ACTIVITY ->
In the records below, find the line with "(** [v < c] for a finite constant [c] *)" and the line with "match v with Finite". Print both exactly, along with every line between them, and no other line.

[Collected data entries]
• • • • •

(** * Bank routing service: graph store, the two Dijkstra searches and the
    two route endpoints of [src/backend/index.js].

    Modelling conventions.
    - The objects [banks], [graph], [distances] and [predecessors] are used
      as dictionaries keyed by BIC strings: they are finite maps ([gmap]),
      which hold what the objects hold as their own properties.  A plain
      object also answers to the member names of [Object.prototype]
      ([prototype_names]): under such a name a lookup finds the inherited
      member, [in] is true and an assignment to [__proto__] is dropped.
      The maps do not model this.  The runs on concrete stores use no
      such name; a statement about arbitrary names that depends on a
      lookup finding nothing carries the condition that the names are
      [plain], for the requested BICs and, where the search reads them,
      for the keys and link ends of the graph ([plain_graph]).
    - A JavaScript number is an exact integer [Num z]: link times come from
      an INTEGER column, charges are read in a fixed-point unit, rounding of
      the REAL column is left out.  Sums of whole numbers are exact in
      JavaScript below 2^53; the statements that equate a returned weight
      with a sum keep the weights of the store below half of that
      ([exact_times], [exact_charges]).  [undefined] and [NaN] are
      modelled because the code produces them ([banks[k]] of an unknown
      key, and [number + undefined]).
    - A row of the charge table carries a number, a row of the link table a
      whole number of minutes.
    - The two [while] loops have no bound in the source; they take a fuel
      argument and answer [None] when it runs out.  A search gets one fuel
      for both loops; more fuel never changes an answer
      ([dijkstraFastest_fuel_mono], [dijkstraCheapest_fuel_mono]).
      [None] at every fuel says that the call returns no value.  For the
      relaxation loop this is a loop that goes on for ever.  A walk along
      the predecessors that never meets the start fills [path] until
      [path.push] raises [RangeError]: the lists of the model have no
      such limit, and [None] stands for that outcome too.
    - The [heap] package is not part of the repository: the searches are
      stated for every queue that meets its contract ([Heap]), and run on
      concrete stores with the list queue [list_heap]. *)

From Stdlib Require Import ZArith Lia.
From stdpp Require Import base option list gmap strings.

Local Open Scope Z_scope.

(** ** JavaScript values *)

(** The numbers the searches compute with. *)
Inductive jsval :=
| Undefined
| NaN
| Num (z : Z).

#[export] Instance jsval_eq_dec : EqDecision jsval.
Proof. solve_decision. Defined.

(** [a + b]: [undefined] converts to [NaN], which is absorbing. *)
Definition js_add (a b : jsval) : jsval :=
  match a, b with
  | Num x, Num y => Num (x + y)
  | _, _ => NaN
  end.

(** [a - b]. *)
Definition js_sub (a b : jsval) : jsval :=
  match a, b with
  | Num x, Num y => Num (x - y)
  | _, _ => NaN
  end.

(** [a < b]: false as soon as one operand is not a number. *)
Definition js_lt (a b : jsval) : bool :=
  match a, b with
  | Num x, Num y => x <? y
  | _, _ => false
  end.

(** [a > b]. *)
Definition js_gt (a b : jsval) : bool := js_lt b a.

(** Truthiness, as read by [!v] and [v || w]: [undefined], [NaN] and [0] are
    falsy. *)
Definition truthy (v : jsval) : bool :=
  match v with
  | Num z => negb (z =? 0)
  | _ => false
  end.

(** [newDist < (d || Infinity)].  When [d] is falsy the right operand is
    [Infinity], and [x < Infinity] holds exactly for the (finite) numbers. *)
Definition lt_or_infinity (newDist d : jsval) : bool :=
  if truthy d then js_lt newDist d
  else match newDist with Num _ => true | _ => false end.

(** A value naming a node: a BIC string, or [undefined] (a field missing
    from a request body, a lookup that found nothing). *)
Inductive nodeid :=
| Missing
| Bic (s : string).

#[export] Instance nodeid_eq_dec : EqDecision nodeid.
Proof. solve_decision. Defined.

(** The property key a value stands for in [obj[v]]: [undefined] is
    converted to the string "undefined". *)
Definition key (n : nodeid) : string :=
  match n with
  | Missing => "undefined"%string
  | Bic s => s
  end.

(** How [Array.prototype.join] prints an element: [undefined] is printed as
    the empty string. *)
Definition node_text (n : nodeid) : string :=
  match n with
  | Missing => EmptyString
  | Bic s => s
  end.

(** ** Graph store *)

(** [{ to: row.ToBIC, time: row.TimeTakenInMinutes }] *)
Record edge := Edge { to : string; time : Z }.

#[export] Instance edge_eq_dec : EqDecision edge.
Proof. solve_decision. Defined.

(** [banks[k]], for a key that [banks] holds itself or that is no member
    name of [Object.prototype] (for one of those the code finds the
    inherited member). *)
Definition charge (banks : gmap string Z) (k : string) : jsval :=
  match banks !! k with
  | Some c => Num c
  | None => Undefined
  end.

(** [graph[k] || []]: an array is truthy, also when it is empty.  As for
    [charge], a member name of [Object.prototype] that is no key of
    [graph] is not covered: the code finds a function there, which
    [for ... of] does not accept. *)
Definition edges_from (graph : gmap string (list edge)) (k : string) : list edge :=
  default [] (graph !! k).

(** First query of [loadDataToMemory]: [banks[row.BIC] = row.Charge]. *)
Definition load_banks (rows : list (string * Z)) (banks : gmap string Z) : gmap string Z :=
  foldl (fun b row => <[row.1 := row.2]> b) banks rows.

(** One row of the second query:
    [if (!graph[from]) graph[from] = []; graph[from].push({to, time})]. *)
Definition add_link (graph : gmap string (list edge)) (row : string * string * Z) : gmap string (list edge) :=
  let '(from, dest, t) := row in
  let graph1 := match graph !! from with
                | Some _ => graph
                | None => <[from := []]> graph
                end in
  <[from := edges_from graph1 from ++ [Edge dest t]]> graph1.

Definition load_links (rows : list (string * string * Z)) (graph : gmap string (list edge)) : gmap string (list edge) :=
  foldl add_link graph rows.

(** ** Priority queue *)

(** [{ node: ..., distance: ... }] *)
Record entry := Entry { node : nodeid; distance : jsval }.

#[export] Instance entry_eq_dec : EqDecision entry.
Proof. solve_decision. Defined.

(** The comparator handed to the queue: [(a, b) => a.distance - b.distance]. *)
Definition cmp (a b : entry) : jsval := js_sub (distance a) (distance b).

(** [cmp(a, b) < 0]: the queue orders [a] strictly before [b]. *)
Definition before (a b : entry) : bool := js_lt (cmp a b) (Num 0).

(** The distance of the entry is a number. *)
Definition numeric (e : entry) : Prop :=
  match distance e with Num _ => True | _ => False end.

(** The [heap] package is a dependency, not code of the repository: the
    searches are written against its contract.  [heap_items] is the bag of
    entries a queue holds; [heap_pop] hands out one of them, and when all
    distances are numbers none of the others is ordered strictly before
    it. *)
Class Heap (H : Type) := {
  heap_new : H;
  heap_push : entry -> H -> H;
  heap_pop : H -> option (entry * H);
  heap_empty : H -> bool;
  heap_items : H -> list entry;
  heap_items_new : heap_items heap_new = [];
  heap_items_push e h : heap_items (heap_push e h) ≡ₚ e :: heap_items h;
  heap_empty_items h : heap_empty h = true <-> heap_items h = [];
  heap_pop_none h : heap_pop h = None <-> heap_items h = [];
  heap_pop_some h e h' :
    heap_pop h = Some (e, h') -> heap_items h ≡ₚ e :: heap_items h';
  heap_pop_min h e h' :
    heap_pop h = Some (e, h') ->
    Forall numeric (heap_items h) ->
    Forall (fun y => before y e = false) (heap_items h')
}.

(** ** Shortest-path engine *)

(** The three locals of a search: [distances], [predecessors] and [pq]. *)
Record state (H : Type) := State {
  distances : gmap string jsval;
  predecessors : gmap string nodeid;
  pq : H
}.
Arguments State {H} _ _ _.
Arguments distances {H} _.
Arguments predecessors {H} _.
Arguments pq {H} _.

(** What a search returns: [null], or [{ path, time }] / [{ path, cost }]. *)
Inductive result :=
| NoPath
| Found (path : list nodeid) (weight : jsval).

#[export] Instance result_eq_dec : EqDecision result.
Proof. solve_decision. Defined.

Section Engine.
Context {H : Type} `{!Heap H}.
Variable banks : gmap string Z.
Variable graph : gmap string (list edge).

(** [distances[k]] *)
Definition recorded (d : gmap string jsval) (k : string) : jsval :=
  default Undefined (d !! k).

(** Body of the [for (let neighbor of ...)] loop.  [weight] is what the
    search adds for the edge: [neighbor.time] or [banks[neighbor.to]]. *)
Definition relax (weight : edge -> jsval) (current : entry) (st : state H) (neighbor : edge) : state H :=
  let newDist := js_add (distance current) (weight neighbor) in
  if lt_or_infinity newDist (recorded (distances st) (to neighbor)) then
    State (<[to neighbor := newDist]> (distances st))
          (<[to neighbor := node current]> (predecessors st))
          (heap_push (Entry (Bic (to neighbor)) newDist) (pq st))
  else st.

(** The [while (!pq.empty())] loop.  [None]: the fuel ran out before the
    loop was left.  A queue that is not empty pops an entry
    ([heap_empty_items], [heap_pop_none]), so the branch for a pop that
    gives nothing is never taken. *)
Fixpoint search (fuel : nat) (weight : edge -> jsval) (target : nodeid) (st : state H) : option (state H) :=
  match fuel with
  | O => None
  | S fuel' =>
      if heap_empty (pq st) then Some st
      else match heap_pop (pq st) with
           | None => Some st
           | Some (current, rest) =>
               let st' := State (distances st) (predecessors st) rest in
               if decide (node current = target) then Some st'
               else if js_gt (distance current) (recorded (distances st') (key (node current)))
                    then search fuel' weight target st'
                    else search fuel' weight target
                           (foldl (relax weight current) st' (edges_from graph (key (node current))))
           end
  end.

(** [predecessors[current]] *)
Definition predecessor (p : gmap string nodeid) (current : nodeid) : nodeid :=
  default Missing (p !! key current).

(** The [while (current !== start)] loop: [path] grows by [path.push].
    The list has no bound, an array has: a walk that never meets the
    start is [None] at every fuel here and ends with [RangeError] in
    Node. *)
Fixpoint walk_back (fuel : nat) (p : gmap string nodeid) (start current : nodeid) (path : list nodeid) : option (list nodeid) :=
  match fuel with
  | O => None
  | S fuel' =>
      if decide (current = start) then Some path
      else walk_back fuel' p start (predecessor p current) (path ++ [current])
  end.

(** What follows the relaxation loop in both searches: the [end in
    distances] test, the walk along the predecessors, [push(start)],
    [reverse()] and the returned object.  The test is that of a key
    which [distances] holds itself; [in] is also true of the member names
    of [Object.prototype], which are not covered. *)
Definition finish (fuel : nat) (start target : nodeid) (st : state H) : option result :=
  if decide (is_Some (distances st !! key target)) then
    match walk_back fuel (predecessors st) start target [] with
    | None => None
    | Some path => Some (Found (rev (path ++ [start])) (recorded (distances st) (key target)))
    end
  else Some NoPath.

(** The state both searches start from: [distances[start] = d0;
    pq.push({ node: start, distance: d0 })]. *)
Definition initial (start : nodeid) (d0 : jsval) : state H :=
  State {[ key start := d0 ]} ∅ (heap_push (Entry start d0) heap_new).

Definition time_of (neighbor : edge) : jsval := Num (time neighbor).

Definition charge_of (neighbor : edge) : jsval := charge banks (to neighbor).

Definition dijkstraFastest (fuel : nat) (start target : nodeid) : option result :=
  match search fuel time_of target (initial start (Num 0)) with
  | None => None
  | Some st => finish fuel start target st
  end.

• • • • •

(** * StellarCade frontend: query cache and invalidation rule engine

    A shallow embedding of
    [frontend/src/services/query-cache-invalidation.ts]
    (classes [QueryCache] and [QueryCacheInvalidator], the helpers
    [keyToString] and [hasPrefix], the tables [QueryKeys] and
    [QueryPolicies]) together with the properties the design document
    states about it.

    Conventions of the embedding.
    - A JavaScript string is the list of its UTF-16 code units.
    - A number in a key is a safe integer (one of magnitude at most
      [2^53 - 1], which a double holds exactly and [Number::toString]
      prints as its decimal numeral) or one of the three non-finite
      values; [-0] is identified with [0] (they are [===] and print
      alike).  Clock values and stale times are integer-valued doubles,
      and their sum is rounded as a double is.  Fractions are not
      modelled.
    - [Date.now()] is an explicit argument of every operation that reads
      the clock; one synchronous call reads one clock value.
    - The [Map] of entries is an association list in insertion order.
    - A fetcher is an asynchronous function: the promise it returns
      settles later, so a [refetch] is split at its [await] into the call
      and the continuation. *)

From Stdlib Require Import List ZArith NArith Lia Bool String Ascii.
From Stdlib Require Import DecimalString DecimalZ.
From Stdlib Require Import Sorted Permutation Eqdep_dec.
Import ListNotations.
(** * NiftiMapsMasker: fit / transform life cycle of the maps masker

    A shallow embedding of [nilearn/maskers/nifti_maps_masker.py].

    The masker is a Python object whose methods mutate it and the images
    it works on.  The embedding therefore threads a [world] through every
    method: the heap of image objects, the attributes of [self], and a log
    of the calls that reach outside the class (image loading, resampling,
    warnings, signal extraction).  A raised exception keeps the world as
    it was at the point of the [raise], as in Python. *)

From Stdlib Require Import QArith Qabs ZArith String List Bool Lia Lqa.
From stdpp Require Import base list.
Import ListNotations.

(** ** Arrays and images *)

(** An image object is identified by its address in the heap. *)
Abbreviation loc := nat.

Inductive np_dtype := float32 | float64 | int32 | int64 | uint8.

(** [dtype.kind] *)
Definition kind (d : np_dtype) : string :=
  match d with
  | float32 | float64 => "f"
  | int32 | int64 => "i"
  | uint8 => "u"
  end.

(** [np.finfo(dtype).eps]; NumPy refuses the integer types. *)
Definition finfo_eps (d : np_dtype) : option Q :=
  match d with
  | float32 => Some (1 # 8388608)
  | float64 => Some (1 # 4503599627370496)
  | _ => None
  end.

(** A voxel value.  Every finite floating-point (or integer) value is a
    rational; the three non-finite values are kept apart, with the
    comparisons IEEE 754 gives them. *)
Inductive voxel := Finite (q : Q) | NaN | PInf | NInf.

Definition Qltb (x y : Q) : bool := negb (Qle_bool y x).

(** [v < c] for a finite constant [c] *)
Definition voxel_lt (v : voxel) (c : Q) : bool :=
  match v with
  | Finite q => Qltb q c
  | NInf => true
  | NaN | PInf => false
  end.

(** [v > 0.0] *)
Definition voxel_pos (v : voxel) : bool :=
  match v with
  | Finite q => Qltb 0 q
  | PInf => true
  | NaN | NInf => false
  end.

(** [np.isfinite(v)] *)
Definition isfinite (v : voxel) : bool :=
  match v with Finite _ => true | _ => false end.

• • • • •

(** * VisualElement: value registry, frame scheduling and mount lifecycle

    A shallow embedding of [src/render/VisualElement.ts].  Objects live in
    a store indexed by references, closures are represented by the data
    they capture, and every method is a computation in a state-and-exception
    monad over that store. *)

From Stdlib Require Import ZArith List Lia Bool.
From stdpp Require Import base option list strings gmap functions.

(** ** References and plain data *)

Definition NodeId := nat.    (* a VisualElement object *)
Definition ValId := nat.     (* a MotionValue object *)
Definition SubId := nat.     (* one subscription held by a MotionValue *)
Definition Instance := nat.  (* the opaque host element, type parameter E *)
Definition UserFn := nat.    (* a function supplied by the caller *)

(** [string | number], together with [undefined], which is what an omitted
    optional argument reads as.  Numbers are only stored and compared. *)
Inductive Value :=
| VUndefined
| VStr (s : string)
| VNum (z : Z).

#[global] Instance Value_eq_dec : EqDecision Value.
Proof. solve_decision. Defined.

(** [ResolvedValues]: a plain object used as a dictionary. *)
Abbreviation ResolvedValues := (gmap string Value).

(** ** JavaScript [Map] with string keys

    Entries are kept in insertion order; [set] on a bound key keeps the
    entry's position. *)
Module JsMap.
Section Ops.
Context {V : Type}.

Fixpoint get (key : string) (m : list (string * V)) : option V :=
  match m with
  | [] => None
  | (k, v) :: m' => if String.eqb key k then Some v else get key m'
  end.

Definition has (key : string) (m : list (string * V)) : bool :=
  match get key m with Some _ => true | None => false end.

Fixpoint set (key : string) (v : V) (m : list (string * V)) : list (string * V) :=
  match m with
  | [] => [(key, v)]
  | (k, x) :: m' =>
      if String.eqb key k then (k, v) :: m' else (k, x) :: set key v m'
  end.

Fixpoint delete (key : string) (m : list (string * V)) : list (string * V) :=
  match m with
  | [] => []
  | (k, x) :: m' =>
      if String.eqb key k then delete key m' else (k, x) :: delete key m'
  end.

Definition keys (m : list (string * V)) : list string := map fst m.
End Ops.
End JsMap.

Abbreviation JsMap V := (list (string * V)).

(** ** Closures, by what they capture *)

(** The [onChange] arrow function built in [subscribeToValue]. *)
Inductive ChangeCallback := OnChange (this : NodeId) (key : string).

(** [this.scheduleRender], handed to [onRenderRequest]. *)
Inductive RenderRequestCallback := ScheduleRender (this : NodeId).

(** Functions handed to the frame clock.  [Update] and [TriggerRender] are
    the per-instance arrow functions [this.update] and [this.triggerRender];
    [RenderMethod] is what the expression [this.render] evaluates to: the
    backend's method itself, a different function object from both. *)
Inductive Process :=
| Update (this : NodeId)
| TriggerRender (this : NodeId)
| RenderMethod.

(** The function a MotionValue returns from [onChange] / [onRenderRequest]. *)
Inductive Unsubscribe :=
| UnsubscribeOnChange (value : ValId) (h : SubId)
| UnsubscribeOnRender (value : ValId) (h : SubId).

• • • • •

RESPONSE FOR THIS EXERCISE ->
(** [v < c] for a finite constant [c] *)
Definition voxel_lt (v : voxel) (c : Q) : bool :=
  match v with
  | Finite q => Qltb q c
  | NInf => true
  | NaN | PInf => false
  end.

(** [v > 0.0] *)
Definition voxel_pos (v : voxel) : bool :=
  match v with
  | Finite q => Qltb 0 q
  | PInf => true
  | NaN | NInf => false
  end.

(** [np.isfinite(v)] *)
Definition isfinite (v : voxel) : bool :=
  match v with Finite _ => true | _ => false end.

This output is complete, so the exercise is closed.